Zutaten (für 2 Personen)

  • 150 g grüne Puy-Linsen
  • 2 mittelgroße rohe Rote Bete (oder 200 g vakuumverpackte gekochte Rote Bete)
  • 80 g zerbröckelter Feta-Käse
  • 1 kleine rote Zwiebel, fein gehackt
  • 2 Esslöffel gehackte glatte Petersilie
  • 1 Esslöffel Olivenöl (bei Verwendung von rohen Rote Bete)
  • Salz, Pfeffer

Für die Senf-Vinaigrette

  • 3 Esslöffel Olivenöl
  • 1 Esslöffel Rotweinessig
  • 1 Teelöffel Dijon-Senf
  • 1 kleine Knoblauchzehe, gerieben
  • Salz, Pfeffer

Vorbereitung

Bei Verwendung roher Rote Bete: Den Backofen auf 190 °C (375 °F) vorheizen, die Rote Bete einzeln in Alufolie wickeln, mit etwas Olivenöl beträufeln und 45 Minuten bis 1 Stunde backen (sie ist gar, wenn ein hineingestochenes Messer keinen Widerstand mehr bietet). Kurz abkühlen lassen, dann schälen und würfeln.

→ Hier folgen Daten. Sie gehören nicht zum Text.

(** C10: for an offset [start] into the string table, [get_string] raises
    when [start] is strictly greater than the length of the table;
    otherwise it returns the bytes from [start] up to, and without, the
    first NUL byte, and all the remaining bytes when no NUL byte follows. *)
Theorem get_string_spec (m : MachO) (start : Z) :
  0 <= start ->
  (Z.of_nat (length (strtab m)) < start -> get_string m start = Raise ValueError) /\
  (start <= Z.of_nat (length (strtab m)) ->
   exists s, get_string m start = Ok s /\ (NUL ∉ s) /\
     (drop (Z.to_nat start) (strtab m) = s \/
      exists rest, drop (Z.to_nat start) (strtab m) = s ++ NUL :: rest)).
Proof.
  intros H0. split.
  - intros Hgt. unfold get_string.
    by destruct (Z.gtb_spec start (Z.of_nat (length (strtab m)))); [|lia].
  - intros Hle. exists (until_nul (drop (Z.to_nat start) (strtab m))).
    split; [apply get_string_until_nul; lia|].
    apply until_nul_split.
Qed.

(** ** Entry point *)

(** C4 (the code departs from the claim): in [sample_main_at_zero] LC_MAIN
    records [entryoff = 0] and [__TEXT] is mapped at 0x100000000, yet the
    test [if self.entryoff] takes the recorded 0 for an absent value and the
    entry point is left at 0, not at 0x100000000 + 0. *)
Theorem resolve_entry_entryoff_zero :
  exists m, MachO_init (H := sample_externals) 16 true sample_main_at_zero = Ok m /\
    entryoff m = Some 0 /\
    seg_vaddr <$> find_segment_by_name m "__TEXT" = Some 0x100000000 /\
    _entry m = Some 0.
Proof. eexists. split; [vm_compute; reflexivity|]. repeat split. Qed.

(** ** Data in code *)

(** C6 (the code departs from the claim): [sample_data_in_code] announces
    [datasize = 16] bytes of records at [dataoff = 48], that is two records;
    the loop runs over [range(dataoff, datasize, 8)], which is empty here,
    and nothing is appended. *)
Theorem data_in_code_range_is_empty :
  _unpack Little [fI; fH; fH] sample_data_in_code 48 8 = Ok [VInt 0x10; VInt 4; VInt 1] /\
  _unpack Little [fI; fH; fH] sample_data_in_code 56 8 = Ok [VInt 0x20; VInt 8; VInt 2] /\
  py_range 48 16 8 = [] /\
  exists m, MachO_init (H := sample_externals) 16 true sample_data_in_code = Ok m /\
    lc_data_in_code m = [].
Proof.
  repeat split; try reflexivity. eexists. split; [vm_compute; reflexivity | reflexivity].
Qed.

(** ** Mach header *)

(** C7 fails as stated: [sample_not_twolevel] has a recognised magic and
    flags without bit 0x80, and the parse ends with the invalid-binary
    error, not with the compatibility error. *)
Lemma non_twolevel_not_compatibility :
  Z.land 0x200005 0x80 = 0 /\
  MachO_init (H := sample_externals) 16 true sample_not_twolevel = Raise CLEInvalidBinaryError /\
  MachO_init (H := sample_externals) 16 true sample_not_twolevel <> Raise CLECompatibilityError.
Proof. split; [reflexivity|]. split; [vm_compute; reflexivity | vm_compute; discriminate]. Qed.

Section Properties.
Context `{Externals}.

(** C7, amended: when the magic is recognised and the seven words of the
    header can be read, flags without bit 0x80 make the parse end with the
    invalid-binary error. *)
Theorem non_twolevel_is_invalid_binary (fuel : nat) (host_is_little : bool) (f : file)
    (magic vs : list val) (bo : byteorder) :
  struct_unpack (if host_is_little then Little else Big) [fI] (take 4 f) = Ok magic ->
  _detect_byteorder host_is_little (int_at magic 0) = Ok bo ->
  _unpack bo (replicate 7 fI) f 0 28 = Ok vs ->
  Z.land (int_at vs 6) 0x80 = 0 ->
  MachO_init fuel host_is_little f = Raise CLEInvalidBinaryError.
Proof.
  intros Hmagic Hbo Hvs Hflags.
  unfold MachO_init, parse_file. rewrite Hmagic. cbn [mbind res_bind]. rewrite Hbo.
  cbn [mbind res_bind]. unfold _parse_mach_header.
  change (struct_byteorder (set_struct_byteorder bo MachO_new)) with bo.
  rewrite Hvs. cbn [mbind res_bind flags set_mach_header]. by rewrite Hflags.
Qed.

End Properties.

Lemma non_twolevel_is_invalid_binary_witness :
  MachO_init (H := sample_externals) 16 true sample_not_twolevel = Raise CLEInvalidBinaryError.
Proof.
  apply (non_twolevel_is_invalid_binary (H := sample_externals) 16 true sample_not_twolevel
           [VInt 0xfeedface]
           [VInt 0xfeedface; VInt 0xc; VInt 0; VInt 2; VInt 0; VInt 0; VInt 0x200005]
           Little); reflexivity.
Defined.
Definition assign_current_version (v : pyval) : M unit :=
  fun st => (Ok tt, mkState (set_current_version v (self st)) (world st) (trace st)).

(** A call of a method of the base class. *)
Definition call {A} (name : string)
    (f : manager * World -> result A * (manager * World)) : M A :=
  fun st =>
    let r := f (self st, world st) in
    (fst r, mkState (fst (snd r)) (snd (snd r)) (trace st ++ [EvCall name])).

Definition logging (level msg : string) (args : list pyval) : M unit :=
  emit (EvLog level msg args).

Definition run_command (cmd : list string) (cwd : string) : M unit :=
  fun st =>
    let r := RunCommand cmd cwd (world st) in
    (fst r, mkState (self st) (snd r) (trace st ++ [EvRunCommand cmd cwd])).

Definition time_sleep (secs : Z) : M unit :=
  fun st => (Ok tt, mkState (self st) (sleep secs (world st)) (trace st ++ [EvSleep secs])).

Definition time_time : M Z :=
  fun st =>
    let r := time (world st) in
    (Ok (fst r), mkState (self st) (snd r) (trace st)).

Definition os_path_lexists (path : string) : M bool :=
  fun st => (Ok (lexists (world st) path), st).

(** [try: body except (RunCommandError, GitCommandException) as e:
    handler(e)]. *)
Definition try_except {A} (body : M A) (handler : string -> M A) : M A :=
  fun st =>
    match body st with
    | (Raise (RunCommandError msg), st') => handler msg st'
    | (Raise (GitCommandException msg), st') => handler msg st'
    | r => r
    end.

Notation "x <- m ;;; k" := (bind m (fun x => k))
  (at level 100, m at next level, right associativity).
Notation "m ;;; k" := (bind m (fun _ => k))
  (at level 100, right associativity).

(** [_SyncGitRepo(local_dir)], lines 19-25. *)
Definition _SyncGitRepo (local_dir : string) : M unit :=
  run_command ["git"; "remote"; "update"]%string local_dir ;;;
  run_command ["git"; "rebase"; "origin/master"]%string local_dir.
(** * Spatial-media MPEG-4 box engine: SA3D box and Mpeg4Container

    Shallow embedding of [SA3DBox] (load / create / save) and of
    [Mpeg4Container] (load / merge / save), with the fixed-width
    big-endian stream helpers both rely on.

    Conventions.
    - A C++ unsigned integer is a [Z]; arithmetic on a [uint32_t] wraps
      through [Int.u32], and a value passed as [int32_t] is the signed
      reinterpretation [Int.i32].
    - A byte is a [Z] in [0, 256); a four-byte tag is a [list Z].
    - An input [std::fstream] is its content plus the get position; an
      output stream is the list of bytes written so far.
    - A [Box *] stored inside [Mpeg4Container] is an index into the child
      list ([None] is the null pointer): the child list owns the boxes. *)

From Stdlib Require Import String Ascii ZArith List Lia Bool.
From Stdlib Require Import QArith DecimalString Sorted.
Import ListNotations.
Local Open Scope Z_scope.

(* ------------------------------------------------------------------ *)
(** ** Machine integers *)

Module Int.

Definition u32 (z : Z) : Z := z mod 2 ^ 32.

(** Reinterpretation of the low 32 bits as a two's-complement value. *)
Definition i32 (z : Z) : Z :=
  let r := z mod 2 ^ 32 in
  if r <? 2 ^ 31 then r else r - 2 ^ 32.

Definition is_u32 (z : Z) : Prop := 0 <= z < 2 ^ 32.

End Int.

(* ------------------------------------------------------------------ *)
(** ** Tags and raw memory comparison *)

(** The bytes of a string literal. *)
Definition bytes_of_string (s : string) : list Z :=
  map (fun a => Z.of_nat (nat_of_ascii a)) (list_ascii_of_string s).

(** [memcmp a b n]: zero iff the first [n] bytes agree, otherwise the
    difference of the first pair of bytes that differ.  Bytes missing from
    a short operand read as 0. *)
Fixpoint memcmp (a b : list Z) (n : nat) : Z :=
  match n with
  | O => 0
  | S k =>
      let x := hd 0 a in
      let y := hd 0 b in
      if x =? y then memcmp (tl a) (tl b) k else x - y
  end.

Module constants.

Die Linsen in einem Topf mit ungesalzenem Wasser 20–25 Minuten kochen. Sie sollten bissfest, aber nicht matschig sein. Abgießen und sofort, solange sie noch heiß sind, mit der Vinaigrette beträufeln; so nehmen sie die Aromen optimal auf.

Die warmen, gewürzten Linsen mit den gewürfelten Rote-Bete-Stücken, den in Scheiben geschnittenen roten Zwiebeln und der Petersilie in einer Schüssel vermengen. Den Feta darüberkrümeln und mit frisch gemahlenem schwarzen Pfeffer würzen. Warm servieren, um den vollen Geschmack zu entfalten.

Die Kunst des hausgemachten Salatdressings

Wenn wir nur einen einzigen Tipp geben dürften, um Ihre Salate aufzupeppen, dann wäre es dieser: Machen Sie Ihr eigenes Dressing.

Im Handel erhältliche Fertigsaucen sind oft zu süß, zu salzig oder voller Zusatzstoffe, die den Geschmack guter Zutaten überdecken.

Die Grundrezeptur ist einfach: ein Teil Säure (Essig oder Zitronensaft) auf drei Teile Öl, dazu ein Emulgator (Senf, Honig, Tahini) und ein Gewürz (Salz, Pfeffer, Kräuter).

Von da an sind die Variationen endlos. Walnussöl und Sherryessig für Herbstsalate. Olivenöl und Zitrone für den Frühling. Balsamico-Essig und Honig für den Sommer. Senf und Knoblauch für den Winter und so weiter…

Bereiten Sie Ihr Salatdressing in einem kleinen Glas mit Deckel zu: schütteln, fertig! Außerdem können Sie es mehrere Tage im Kühlschrank aufbewahren!